- Starting location
- Publisher: Trevor van Meter
- Designer: Trevor van Meter
- Programmers: Jason Krogh (2002); Tom Sennett (2016);
- Artist: Trevor van Meter
- Composers: Brian McBrearty Vas Kottas
- Engine: Adobe Flash (2002); GameMaker (2016);
- Platforms: Web browser; iOS; Android;
- Release: Web: 2002; iOS, Android: 2016;
- Genre: Graphic adventure
- Mode: Single-player

= Fly Guy (video game) =

2002 flash game

Fly Guy is a 2002 graphic adventure video game released for Adobe Flash and designed by Trevor van Meter, an illustrator and graphic designer from Greenville, North Carolina.

== Gameplay ==
Gameplay in Fly Guy is minimal; players control a man with the arrow keys, letting him move left and right and fly up and down.
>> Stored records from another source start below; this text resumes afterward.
(** C3, as the code has it: [locate] stores the zoom it is given, whatever
    it is, without validating or clamping it, and the toggle and the click
    never change the zoom; so, when the configured initial zoom lies in
    [9, 18] and every [locate] is called with a zoom in [9, 18], the zoom
    state lies in [9, 18] after any sequence of operations. *)
Theorem zoom_within_limits_invariant :
  (forall (w : World Building) (a : Action Building),
      zoom (hooks (step w a)) =
        match a with
        | Locate _ _ z => z
        | Click _ _ | LayerSwitch => zoom (hooks w)
        end)
  /\ (forall actions : list (Action Building),
         zoom_within_limits (cfg_zoom initialMapViewport) = true ->
         forallb locate_within_limits actions = true ->
         zoom_within_limits
           (zoom (hooks (run (initialWorld initialMapViewport) actions))) = true).
Proof.
  split.
  - intros w a. rewrite step_zoom. destruct a; reflexivity.
  - intros actions Hinit Hall. apply run_zoom_within_limits; assumption.
Qed.

(** ** Properties of the rendered tree *)

(** The component instances of a render, tier by tier. *)
Lemma instances_ColouringMap (props : Props)
    (prefs : DisplayPreferences) (h : HookState) :
  instances (render props prefs h) =
    [ClickHandler;
     MapBackgroundColor (darkLightTheme prefs);
     MapViewport (position h) (zoom h);
     CityBaseMapLayer (darkLightTheme prefs);
     BuildingBaseLayer (darkLightTheme prefs);
     ConservationAreaBoundaryLayer]
    ++ (if truthy (mapColourScale props)
        then [BuildingDataLayer (mapColourScale props) (revisionId props)]
        else [])
    ++ [CityBoundaryLayer; HistoricDataLayer; BoroughBoundaryLayer;
        ParcelBoundaryLayer; FloodBoundaryLayer; VistaBoundaryLayer;
        HousingBoundaryLayer; CreativeBoundaryLayer;
        BuildingNumbersLayer (revisionId props)]
    ++ (if truthy (selectedBuildingId props)
        then [BuildingHighlightLayer (selectedBuildingId props)
                (mapColourScale props)]
        else [])
    ++ [ZoomControl "topright"; AttributionControl EmptyString]
    ++ (if Mode_eqb (mode props) Basic
        then []
        else [Legend (categoryMapDefinitions props) (mapColourScale props);
              ThemeSwitcher (darkLightTheme prefs);
              DataLayerSwitcher (dataLayers h)]
             ++ (if LayerEnablementState_eqb (dataLayers h) Enabled
                 then boundary_switchers
                 else [])
             ++ [SearchBox]).
Proof.
  unfold ColouringMap, js_and.
  destruct (truthy (mapColourScale props)), (truthy (selectedBuildingId props)),
    (Mode_eqb (mode props) Basic), (LayerEnablementState_eqb (dataLayers h) Enabled);
    reflexivity.
Qed.

Ltac render_cases props h :=
  rewrite instances_ColouringMap;
  destruct (truthy (mapColourScale props)), (truthy (selectedBuildingId props)),
    (mode props), (dataLayers h); cbn.

Lemma string_truthy_nonempty (s : string) : string_truthy s = true <-> s <> EmptyString.
Proof. destruct s; cbn; split; congruence. Qed.

(** The highlight tier follows the truthiness of [selectedBuildingId]. *)
Lemma highlight_layers (props : Props) (prefs : DisplayPreferences) (h : HookState) :
  List.filter is_highlight_layer (instances (render props prefs h)) =
    if truthy (selectedBuildingId props)
    then [BuildingHighlightLayer (selectedBuildingId props) (mapColourScale props)]
    else [].
Proof. render_cases props h; reflexivity. Qed.

(** C2 at [selectedBuildingId = 0]: the id is defined, [hasSelection] holds,
    and the render contains no highlight layer; the number [0] itself is
    left as a child of the overlay pane. *)
Theorem highlight_layer_absent_for_id_zero (m : Mode) (rev : string)
    (scale : option string) (defs : list CategoryMapDefinition)
    (prefs : DisplayPreferences) (h : HookState) :
  let props := {| selectedBuildingId := Some 0%float; mode := m; revisionId := rev;
                  mapColourScale := scale; categoryMapDefinitions := defs |} in
  hasSelection props = true
  /\ List.filter is_highlight_layer (instances (render props prefs h)) = []
  /\ js_and (CategoryMapDefinition := CategoryMapDefinition) (selectedBuildingId props)
       (Leaf (BuildingHighlightLayer (selectedBuildingId props) (mapColourScale props)))
     = Prim (PNumber 0%float).
Proof.
  intros props. split; [reflexivity|]. split; [|reflexivity].
  rewrite highlight_layers. reflexivity.
Qed.

(** C6: in mode ['basic'] the render contains no legend, no theme switcher,
    no layer-group switcher, no boundary switcher and no search box,
    whatever the rest of the state is. *)
Theorem basic_mode_no_overlay_chrome (props : Props)
    (prefs : DisplayPreferences) (h : HookState) :
  mode props = Basic ->
  List.filter is_overlay_chrome (instances (render props prefs h)) = [].
Proof.
  intros Hmode. rewrite instances_ColouringMap, Hmode. cbn [Mode_eqb].
  rewrite !List.filter_app.
  destruct (truthy (mapColourScale props)), (truthy (selectedBuildingId props));
    reflexivity.
Qed.

(** C7: each of the eight boundary switchers is in the render exactly when
    the mode is not ['basic'] and the layer group is ['enabled']; then all
    eight are there, once each, and otherwise none is. *)
Theorem boundary_switchers_rendered_iff (props : Props)
    (prefs : DisplayPreferences) (h : HookState) :
  Forall (fun c => In c (instances (render props prefs h))
                   <-> (mode props <> Basic /\ dataLayers h = Enabled))
    boundary_switchers
  /\ List.filter is_boundary_switcher (instances (render props prefs h)) =
       if negb (Mode_eqb (mode props) Basic)
          && LayerEnablementState_eqb (dataLayers h) Enabled
       then boundary_switchers
       else [].
Proof.
  split.
  - unfold boundary_switchers.
    repeat first [apply List.Forall_nil | apply List.Forall_cons].
    all: render_cases props h; unfold boundary_switchers; cbn;
      intuition congruence.
  - render_cases props h; reflexivity.
Qed.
Throughout the world of the game, players can encounter many abstract and nonsensical things, such as a floating monk, a sumo wrestler, and a man tiling bricks to make the sky, revealing a starry backdrop behind them. There are no goals or loss states in the game. When the player ascends high enough, the game ends.

==Development==
In an interview, van Meter said that he created Fly Guy because he felt that people with jobs wanted to escape, so he built a Flash game around that idea.

==Reception==
Time magazine listed Fly Guy as one of their favorite websites of 2004, calling it "A delightful bit of interactive flash" and "not a bad place to be". The New York Observers Very Short List called it "whimsical and deceptively simple".

== Legacy ==
On July 29, 2016, Fly Guy was re-released on mobile platforms and was available for iOS and Android. The game was rebuilt in GameMaker by Tom Sennett.

As of 2021, these versions are no longer available.